Count, in the entries below, the lines in which "recorded" occurs. Give the number, nothing more.

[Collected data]

=====

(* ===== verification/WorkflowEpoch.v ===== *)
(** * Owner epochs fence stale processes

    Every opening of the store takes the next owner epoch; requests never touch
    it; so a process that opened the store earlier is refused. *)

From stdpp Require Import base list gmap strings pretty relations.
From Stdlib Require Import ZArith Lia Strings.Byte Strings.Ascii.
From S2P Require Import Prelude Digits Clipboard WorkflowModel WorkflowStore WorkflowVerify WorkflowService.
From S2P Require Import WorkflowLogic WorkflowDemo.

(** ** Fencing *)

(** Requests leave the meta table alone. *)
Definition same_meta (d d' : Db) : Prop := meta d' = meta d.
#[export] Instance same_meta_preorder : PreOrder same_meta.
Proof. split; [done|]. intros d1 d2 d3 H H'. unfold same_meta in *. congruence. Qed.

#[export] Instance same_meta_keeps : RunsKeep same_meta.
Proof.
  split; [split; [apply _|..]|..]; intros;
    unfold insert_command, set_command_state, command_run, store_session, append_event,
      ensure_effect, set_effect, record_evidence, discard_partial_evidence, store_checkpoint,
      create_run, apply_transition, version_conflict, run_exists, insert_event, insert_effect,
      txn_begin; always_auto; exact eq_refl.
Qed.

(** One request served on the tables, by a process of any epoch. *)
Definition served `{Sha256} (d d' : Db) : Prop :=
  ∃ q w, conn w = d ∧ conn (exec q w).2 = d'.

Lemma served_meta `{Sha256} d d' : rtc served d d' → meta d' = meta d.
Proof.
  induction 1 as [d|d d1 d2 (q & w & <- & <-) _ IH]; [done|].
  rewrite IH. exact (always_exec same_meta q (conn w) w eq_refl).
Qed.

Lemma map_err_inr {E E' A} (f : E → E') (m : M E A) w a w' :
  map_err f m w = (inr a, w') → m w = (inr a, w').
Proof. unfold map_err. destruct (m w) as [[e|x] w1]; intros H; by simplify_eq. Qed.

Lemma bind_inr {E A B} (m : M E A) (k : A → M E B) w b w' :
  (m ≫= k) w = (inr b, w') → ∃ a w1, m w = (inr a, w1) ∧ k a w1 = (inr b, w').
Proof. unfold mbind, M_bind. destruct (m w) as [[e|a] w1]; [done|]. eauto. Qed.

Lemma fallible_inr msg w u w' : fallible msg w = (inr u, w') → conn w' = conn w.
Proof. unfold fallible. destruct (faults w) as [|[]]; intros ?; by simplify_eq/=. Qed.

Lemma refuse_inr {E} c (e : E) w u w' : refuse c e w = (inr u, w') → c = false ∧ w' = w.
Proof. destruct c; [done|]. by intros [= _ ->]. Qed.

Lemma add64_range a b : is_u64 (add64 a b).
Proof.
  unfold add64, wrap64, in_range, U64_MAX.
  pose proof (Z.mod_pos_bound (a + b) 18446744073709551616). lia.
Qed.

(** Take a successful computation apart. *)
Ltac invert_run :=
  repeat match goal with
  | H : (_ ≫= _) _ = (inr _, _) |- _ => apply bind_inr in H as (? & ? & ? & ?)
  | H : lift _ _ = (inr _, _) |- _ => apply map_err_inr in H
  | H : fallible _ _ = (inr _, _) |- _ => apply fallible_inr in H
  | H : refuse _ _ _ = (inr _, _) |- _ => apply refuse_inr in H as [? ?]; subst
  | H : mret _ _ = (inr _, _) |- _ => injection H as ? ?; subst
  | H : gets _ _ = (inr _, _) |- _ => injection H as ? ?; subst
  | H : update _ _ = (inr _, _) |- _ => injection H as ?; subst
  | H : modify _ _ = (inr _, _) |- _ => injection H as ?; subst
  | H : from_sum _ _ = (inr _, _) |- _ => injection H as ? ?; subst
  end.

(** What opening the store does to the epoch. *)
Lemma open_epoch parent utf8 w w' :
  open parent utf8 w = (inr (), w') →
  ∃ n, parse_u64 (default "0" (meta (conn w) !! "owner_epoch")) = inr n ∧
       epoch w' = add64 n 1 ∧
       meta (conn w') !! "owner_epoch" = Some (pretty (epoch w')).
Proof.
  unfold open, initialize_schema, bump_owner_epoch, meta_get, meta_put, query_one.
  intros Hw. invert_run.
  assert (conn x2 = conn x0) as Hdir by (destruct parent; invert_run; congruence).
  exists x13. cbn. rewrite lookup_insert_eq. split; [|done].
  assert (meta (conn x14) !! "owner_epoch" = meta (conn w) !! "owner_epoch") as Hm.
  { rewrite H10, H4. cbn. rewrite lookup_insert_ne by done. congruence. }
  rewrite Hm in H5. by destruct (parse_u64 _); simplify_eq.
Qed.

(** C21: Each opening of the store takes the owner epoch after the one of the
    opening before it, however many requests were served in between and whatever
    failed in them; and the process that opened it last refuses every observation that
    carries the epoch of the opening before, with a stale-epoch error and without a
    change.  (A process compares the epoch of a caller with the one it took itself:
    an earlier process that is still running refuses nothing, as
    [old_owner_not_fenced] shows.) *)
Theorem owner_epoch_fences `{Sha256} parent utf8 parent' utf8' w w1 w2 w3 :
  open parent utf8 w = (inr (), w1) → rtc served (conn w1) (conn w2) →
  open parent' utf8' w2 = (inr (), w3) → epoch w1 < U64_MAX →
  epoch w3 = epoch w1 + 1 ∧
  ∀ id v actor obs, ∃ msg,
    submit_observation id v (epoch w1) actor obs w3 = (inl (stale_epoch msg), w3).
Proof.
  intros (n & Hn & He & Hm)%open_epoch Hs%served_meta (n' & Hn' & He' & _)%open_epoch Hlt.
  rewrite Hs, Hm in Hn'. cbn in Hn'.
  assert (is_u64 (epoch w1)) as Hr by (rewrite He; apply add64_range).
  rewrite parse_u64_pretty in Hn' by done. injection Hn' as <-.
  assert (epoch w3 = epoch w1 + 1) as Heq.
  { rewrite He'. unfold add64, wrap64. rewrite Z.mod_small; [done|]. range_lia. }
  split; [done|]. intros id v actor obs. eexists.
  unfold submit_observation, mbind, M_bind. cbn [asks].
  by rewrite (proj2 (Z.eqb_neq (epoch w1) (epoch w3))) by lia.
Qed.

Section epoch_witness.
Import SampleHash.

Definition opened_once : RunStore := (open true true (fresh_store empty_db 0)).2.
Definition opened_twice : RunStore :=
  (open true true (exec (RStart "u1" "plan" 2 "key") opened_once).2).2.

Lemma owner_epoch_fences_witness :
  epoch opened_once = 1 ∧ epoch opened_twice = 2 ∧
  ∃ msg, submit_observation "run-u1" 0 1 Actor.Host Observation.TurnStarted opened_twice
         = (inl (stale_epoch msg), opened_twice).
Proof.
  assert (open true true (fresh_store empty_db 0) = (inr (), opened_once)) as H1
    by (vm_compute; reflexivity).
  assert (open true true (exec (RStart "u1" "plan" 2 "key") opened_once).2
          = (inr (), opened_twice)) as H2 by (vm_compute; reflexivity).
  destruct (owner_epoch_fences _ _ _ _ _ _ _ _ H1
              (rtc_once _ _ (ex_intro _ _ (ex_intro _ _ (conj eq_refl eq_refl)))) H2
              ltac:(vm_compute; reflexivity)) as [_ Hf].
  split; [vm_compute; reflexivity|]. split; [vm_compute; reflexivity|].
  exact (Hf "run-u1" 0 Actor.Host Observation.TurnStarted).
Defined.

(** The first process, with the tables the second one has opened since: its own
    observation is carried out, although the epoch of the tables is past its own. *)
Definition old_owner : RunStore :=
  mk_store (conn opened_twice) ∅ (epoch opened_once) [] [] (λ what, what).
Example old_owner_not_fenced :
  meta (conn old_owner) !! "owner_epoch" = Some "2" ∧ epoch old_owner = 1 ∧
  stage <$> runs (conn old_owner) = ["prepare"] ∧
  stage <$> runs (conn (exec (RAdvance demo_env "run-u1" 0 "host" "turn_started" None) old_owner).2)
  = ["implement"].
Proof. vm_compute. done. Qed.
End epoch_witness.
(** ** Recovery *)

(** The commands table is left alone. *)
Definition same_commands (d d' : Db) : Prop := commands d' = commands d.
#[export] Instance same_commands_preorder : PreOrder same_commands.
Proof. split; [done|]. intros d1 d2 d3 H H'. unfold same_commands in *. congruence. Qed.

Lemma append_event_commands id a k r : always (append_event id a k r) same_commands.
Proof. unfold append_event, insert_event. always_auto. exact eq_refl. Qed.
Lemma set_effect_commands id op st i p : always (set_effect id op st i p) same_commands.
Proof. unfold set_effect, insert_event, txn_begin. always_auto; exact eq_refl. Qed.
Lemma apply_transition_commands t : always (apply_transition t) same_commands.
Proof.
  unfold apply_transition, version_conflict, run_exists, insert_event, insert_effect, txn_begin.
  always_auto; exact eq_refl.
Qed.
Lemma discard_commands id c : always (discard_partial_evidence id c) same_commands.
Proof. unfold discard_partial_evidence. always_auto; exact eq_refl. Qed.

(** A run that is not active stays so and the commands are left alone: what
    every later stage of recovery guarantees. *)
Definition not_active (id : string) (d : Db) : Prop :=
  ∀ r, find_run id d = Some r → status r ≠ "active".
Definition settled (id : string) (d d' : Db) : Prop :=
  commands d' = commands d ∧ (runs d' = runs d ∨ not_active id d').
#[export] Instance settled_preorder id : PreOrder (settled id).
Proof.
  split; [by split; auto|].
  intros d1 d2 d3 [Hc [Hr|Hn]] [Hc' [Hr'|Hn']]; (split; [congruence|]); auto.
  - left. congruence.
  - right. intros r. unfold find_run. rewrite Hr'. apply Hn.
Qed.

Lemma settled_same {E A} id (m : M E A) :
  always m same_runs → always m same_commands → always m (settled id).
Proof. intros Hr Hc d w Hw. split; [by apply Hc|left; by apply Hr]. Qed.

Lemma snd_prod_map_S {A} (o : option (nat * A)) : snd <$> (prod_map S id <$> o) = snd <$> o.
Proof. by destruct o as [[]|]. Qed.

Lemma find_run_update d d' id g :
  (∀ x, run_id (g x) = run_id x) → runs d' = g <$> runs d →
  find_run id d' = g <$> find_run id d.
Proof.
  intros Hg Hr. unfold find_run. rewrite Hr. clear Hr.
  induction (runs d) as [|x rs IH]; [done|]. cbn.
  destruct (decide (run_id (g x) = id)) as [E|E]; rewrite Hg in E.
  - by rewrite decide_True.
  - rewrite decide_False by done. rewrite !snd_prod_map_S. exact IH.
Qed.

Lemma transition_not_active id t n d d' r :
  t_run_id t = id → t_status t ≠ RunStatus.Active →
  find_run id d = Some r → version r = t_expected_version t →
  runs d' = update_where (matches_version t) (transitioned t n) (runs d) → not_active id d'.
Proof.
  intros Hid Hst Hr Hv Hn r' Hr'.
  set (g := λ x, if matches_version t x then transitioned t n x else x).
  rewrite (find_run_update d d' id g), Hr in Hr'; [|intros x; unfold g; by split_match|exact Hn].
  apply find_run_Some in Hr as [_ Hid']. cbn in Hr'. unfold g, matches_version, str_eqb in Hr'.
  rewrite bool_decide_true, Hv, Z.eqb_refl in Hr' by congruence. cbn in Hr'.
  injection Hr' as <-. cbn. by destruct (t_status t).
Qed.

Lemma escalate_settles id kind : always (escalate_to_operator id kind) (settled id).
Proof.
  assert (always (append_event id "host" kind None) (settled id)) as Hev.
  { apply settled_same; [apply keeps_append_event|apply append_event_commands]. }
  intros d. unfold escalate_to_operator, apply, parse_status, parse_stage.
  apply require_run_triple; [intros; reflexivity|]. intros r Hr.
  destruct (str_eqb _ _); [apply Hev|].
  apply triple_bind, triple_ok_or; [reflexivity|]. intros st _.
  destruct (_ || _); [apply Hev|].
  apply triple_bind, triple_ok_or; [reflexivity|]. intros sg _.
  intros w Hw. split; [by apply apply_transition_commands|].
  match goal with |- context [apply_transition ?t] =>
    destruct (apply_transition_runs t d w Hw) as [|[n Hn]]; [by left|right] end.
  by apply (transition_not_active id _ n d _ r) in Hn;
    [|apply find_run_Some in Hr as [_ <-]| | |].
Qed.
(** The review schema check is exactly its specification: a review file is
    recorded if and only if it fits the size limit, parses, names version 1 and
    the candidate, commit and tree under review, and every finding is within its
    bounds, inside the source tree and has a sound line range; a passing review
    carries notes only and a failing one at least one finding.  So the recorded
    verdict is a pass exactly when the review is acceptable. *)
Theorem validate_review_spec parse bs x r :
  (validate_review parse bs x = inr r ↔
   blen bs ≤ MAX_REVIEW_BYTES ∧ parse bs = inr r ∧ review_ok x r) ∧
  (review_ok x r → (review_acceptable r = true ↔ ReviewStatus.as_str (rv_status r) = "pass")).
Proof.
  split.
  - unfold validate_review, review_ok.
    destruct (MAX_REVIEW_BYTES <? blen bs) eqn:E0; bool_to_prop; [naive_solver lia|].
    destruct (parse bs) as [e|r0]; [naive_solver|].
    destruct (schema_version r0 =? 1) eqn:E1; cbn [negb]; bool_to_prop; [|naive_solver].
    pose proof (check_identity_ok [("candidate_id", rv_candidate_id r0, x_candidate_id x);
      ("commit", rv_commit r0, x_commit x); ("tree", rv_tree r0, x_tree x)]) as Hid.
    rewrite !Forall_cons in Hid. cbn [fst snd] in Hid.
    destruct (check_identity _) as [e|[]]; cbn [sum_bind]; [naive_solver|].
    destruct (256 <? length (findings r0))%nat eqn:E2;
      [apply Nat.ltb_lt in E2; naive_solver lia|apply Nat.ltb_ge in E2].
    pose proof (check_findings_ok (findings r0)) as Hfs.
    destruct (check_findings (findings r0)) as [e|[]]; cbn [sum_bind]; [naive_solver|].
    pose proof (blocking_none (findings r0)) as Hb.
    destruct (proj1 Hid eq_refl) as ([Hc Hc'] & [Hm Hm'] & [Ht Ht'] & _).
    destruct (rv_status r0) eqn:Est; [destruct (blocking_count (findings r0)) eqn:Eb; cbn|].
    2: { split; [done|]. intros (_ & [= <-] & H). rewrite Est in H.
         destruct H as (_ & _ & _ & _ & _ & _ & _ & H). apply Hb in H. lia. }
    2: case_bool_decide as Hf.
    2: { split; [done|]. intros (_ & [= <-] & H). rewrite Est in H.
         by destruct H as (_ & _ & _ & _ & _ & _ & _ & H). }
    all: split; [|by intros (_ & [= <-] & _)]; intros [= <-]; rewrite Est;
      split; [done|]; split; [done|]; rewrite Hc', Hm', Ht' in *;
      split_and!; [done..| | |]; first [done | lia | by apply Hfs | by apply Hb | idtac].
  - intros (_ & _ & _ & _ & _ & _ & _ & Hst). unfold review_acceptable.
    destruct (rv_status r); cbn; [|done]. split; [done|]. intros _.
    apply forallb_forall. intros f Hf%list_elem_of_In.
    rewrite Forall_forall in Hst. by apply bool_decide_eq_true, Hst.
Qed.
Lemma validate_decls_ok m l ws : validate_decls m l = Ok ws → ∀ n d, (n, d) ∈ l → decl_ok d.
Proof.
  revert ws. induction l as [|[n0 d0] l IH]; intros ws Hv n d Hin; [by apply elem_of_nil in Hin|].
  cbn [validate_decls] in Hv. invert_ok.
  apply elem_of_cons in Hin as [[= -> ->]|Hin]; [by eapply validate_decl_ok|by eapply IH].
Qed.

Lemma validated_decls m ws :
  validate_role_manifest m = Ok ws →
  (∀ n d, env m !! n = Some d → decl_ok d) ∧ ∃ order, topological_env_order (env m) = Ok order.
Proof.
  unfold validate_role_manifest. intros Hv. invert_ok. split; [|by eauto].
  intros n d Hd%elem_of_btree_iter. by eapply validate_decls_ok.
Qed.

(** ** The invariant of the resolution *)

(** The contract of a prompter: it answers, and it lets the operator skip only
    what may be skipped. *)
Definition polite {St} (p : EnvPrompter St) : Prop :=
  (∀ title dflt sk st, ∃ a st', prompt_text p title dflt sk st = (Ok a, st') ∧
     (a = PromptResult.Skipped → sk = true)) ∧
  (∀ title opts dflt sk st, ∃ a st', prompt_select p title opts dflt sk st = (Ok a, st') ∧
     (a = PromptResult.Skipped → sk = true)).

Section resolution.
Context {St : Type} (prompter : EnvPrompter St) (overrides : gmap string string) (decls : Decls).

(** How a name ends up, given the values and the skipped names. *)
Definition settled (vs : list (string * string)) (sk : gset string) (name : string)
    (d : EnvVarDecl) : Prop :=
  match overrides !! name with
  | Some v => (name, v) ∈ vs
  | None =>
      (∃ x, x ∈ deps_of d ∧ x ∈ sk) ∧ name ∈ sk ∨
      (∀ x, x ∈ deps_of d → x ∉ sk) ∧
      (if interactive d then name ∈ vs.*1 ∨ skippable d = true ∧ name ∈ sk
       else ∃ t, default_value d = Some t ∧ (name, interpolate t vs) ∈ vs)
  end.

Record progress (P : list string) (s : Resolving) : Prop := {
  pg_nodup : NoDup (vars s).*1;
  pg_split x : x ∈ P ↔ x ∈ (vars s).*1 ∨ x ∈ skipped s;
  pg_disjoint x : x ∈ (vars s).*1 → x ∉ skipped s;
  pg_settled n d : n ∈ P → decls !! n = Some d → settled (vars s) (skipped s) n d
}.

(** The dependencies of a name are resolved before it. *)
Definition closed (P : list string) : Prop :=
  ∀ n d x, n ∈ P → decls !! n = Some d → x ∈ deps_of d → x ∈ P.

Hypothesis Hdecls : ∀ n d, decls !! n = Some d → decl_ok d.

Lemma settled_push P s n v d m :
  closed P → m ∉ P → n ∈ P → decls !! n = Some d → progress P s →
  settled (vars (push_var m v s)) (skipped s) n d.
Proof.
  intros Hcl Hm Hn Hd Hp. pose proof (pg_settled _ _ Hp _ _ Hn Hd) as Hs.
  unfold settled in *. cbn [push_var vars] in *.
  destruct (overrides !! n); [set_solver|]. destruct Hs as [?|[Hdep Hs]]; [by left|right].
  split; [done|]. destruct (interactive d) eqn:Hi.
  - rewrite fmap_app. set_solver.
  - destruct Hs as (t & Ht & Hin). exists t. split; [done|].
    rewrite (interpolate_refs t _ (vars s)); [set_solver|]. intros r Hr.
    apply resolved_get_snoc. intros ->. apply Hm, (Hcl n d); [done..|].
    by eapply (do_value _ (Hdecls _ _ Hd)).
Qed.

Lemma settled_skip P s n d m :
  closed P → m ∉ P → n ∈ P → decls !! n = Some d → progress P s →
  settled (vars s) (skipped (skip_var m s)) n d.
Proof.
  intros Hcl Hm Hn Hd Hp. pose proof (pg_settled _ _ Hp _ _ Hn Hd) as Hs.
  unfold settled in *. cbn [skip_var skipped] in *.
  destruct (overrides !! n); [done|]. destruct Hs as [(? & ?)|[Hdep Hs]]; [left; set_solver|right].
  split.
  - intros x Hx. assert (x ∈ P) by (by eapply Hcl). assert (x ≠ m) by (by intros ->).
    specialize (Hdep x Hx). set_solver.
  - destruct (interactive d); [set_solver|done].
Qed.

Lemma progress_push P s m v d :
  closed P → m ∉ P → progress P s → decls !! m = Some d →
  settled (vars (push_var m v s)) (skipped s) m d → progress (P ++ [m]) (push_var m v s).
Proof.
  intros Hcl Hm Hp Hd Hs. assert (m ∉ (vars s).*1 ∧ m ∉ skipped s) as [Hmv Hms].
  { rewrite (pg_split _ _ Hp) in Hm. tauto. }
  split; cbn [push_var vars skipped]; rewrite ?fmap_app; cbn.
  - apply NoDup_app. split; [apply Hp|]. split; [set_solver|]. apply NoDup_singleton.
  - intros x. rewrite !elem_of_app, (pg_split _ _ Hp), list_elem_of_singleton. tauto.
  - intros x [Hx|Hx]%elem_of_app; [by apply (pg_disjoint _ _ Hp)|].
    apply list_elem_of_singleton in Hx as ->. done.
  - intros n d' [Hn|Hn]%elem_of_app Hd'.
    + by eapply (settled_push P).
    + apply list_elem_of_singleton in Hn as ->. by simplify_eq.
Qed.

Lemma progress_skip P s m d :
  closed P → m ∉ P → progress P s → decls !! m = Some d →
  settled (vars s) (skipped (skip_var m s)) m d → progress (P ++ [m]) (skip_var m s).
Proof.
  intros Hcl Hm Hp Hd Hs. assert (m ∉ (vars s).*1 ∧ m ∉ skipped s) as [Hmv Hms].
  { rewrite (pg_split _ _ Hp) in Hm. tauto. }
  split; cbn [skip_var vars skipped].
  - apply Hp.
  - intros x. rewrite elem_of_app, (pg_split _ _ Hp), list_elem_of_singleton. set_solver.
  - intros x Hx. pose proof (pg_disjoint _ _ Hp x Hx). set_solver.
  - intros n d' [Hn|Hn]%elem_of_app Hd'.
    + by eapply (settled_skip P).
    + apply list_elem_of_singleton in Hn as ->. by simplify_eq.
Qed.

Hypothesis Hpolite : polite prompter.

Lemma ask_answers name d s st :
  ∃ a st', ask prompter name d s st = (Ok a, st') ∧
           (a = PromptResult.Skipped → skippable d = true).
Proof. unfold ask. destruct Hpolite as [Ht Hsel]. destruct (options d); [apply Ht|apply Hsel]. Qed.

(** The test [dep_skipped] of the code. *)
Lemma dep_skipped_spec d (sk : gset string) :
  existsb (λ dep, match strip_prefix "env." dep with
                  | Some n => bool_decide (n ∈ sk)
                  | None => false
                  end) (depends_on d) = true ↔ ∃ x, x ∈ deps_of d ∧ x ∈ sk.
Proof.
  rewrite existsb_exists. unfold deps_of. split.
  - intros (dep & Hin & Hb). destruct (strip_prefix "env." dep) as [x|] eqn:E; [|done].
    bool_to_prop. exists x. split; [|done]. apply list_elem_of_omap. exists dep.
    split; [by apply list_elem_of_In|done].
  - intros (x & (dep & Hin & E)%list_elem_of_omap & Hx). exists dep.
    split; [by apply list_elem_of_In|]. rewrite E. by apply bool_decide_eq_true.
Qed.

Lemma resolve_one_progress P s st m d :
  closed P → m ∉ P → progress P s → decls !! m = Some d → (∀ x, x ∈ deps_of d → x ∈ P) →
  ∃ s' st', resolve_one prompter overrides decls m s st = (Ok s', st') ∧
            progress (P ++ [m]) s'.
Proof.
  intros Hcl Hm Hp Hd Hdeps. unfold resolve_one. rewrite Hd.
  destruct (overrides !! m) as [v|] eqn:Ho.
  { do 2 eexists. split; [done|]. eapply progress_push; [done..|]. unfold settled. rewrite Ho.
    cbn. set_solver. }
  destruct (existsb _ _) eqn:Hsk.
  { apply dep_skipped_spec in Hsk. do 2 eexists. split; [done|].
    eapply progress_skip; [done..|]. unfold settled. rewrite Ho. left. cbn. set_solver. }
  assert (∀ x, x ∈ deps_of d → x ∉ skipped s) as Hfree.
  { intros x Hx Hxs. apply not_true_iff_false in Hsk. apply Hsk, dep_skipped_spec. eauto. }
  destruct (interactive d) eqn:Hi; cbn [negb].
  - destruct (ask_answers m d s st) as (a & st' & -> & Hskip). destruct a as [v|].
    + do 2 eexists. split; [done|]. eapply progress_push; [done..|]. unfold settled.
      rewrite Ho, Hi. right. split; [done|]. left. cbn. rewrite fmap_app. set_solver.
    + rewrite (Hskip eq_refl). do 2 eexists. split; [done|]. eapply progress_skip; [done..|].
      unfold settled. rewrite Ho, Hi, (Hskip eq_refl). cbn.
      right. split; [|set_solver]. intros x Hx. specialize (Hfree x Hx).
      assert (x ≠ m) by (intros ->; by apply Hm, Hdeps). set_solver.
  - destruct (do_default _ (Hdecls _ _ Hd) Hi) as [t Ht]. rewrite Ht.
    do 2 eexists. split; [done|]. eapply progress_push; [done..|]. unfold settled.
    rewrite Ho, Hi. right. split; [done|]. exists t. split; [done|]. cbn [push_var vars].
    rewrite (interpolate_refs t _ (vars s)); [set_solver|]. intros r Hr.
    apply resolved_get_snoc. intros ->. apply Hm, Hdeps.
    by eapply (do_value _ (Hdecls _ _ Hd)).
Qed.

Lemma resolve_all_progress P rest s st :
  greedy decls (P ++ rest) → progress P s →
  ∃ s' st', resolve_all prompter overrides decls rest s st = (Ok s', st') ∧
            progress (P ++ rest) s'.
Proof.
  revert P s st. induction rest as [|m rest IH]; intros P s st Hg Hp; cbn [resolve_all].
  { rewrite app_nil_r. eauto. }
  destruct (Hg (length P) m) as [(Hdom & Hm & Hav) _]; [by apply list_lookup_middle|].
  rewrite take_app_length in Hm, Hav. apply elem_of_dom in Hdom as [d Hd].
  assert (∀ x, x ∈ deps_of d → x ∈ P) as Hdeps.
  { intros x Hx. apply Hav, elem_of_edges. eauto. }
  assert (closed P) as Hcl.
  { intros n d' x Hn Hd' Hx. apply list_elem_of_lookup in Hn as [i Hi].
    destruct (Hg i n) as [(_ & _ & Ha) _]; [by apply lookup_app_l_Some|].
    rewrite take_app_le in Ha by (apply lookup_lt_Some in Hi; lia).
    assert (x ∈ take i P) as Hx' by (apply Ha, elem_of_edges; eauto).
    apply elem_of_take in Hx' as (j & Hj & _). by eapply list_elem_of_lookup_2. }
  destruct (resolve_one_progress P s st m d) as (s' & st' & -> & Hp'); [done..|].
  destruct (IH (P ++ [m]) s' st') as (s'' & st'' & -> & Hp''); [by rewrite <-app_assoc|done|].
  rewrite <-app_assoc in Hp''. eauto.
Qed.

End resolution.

=====

- OUTPUT FOR THIS EXERCISE:
2